▶ **EXERCISE INPUTS**

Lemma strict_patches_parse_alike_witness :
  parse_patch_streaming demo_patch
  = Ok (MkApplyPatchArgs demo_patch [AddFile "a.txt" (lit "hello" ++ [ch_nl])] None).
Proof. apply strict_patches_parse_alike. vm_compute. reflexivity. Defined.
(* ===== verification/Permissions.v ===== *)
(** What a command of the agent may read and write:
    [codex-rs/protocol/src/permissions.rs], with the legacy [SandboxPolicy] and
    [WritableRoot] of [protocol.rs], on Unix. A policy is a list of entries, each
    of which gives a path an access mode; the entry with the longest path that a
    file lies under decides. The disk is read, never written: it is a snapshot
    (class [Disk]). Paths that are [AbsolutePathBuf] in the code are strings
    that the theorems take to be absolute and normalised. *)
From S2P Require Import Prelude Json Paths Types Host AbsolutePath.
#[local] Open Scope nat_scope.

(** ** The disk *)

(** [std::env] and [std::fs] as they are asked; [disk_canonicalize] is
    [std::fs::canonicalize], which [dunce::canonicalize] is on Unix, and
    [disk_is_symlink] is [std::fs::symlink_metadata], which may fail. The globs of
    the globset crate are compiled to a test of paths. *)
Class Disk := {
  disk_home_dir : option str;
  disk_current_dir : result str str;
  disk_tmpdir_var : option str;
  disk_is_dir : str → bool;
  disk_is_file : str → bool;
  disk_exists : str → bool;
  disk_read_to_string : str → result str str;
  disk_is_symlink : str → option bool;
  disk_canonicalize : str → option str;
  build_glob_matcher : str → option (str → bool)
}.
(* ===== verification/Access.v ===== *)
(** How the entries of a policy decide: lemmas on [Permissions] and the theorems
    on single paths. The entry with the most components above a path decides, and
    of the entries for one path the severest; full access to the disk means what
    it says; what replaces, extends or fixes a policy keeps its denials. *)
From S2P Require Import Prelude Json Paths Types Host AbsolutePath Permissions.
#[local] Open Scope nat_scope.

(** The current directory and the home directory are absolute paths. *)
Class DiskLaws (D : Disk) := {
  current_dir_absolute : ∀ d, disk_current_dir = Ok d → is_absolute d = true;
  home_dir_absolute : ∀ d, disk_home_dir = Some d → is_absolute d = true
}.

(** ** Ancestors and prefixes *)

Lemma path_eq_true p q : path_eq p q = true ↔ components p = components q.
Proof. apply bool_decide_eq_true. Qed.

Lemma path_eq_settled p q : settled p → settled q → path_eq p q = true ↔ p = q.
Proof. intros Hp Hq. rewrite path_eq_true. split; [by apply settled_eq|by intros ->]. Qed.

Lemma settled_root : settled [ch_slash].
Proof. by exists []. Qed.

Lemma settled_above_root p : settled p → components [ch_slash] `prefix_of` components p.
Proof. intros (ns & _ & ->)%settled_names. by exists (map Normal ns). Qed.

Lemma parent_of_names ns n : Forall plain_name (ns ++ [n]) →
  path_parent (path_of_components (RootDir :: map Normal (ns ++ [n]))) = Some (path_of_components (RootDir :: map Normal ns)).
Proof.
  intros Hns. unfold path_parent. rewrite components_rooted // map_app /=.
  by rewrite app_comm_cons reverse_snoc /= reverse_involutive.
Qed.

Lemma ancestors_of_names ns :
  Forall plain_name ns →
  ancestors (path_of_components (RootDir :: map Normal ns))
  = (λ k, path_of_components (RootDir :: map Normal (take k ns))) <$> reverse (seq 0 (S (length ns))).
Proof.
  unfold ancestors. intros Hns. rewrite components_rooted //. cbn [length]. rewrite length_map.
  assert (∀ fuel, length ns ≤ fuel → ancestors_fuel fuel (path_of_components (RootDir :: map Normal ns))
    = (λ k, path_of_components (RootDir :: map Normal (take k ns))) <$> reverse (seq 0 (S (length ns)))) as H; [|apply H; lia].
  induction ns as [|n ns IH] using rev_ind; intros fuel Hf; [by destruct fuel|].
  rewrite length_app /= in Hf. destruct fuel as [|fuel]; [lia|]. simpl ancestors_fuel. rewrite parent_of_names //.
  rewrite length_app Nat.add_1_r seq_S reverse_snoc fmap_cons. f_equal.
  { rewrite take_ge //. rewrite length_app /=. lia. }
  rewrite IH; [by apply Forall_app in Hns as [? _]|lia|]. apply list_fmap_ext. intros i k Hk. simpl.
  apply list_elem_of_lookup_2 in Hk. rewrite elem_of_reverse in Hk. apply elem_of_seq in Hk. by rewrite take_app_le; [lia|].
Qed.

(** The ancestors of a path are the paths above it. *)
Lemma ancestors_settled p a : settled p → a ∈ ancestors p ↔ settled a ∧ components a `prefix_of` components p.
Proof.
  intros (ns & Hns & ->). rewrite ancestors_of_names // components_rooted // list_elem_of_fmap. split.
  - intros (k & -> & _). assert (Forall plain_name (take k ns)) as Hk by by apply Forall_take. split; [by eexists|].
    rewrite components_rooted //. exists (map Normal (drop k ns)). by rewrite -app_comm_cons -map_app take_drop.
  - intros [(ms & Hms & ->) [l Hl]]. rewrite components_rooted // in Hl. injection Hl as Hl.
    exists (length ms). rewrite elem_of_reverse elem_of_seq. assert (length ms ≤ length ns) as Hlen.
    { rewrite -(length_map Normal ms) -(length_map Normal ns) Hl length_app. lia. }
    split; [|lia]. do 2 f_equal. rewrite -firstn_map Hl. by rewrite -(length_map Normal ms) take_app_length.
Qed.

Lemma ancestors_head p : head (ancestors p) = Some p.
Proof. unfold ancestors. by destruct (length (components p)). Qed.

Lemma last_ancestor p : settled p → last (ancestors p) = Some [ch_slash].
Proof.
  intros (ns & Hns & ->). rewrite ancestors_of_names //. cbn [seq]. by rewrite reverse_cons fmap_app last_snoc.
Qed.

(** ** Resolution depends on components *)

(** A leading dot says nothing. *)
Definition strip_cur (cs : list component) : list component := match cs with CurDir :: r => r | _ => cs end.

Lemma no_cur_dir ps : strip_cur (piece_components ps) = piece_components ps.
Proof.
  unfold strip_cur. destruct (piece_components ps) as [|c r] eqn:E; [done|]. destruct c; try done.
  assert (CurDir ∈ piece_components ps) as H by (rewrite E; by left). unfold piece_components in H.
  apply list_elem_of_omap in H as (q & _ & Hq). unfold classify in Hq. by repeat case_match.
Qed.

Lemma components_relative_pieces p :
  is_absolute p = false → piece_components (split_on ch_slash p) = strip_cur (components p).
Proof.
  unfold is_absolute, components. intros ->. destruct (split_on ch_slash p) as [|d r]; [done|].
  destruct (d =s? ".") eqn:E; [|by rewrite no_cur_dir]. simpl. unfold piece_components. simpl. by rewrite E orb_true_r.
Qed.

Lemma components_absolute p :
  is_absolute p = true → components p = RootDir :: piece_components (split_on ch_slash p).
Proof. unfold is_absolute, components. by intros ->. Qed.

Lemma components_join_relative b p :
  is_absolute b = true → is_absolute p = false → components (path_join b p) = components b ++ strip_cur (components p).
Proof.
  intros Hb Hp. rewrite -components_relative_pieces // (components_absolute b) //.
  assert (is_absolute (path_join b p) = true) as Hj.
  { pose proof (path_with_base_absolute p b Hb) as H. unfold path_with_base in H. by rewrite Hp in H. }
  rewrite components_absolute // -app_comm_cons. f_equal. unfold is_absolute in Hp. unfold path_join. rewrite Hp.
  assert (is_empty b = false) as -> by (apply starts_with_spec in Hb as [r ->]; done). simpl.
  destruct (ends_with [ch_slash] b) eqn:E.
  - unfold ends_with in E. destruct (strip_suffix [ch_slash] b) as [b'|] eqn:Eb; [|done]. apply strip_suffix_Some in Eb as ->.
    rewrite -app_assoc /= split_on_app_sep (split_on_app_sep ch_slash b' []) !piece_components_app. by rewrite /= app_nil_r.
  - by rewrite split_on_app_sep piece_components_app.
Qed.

* * *

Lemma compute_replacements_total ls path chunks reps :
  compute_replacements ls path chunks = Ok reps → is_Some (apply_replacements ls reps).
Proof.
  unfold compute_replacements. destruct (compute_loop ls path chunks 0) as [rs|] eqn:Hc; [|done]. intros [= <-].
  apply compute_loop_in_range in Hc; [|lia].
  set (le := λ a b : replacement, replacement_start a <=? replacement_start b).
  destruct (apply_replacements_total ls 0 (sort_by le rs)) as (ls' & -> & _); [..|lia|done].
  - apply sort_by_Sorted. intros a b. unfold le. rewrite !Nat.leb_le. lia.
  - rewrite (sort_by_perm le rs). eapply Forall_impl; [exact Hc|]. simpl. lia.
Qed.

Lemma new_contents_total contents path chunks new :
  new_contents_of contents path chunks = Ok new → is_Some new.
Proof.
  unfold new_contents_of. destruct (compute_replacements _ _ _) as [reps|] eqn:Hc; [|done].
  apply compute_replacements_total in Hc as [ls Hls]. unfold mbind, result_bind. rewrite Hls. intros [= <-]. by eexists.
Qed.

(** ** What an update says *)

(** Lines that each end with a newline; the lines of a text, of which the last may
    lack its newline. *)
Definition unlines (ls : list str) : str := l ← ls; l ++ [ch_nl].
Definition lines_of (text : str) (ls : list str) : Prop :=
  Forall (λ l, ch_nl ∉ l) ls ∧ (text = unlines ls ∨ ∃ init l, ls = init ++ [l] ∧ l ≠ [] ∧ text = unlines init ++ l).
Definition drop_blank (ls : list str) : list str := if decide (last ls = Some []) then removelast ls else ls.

▶ **EXERCISE BRIEF**
Filtering the entries above by the word "unlines", copy each line that matches.

▶ **RESULT OF THE TASK**
Definition unlines (ls : list str) : str := l ← ls; l ++ [ch_nl].
  Forall (λ l, ch_nl ∉ l) ls ∧ (text = unlines ls ∨ ∃ init l, ls = init ++ [l] ∧ l ≠ [] ∧ text = unlines init ++ l).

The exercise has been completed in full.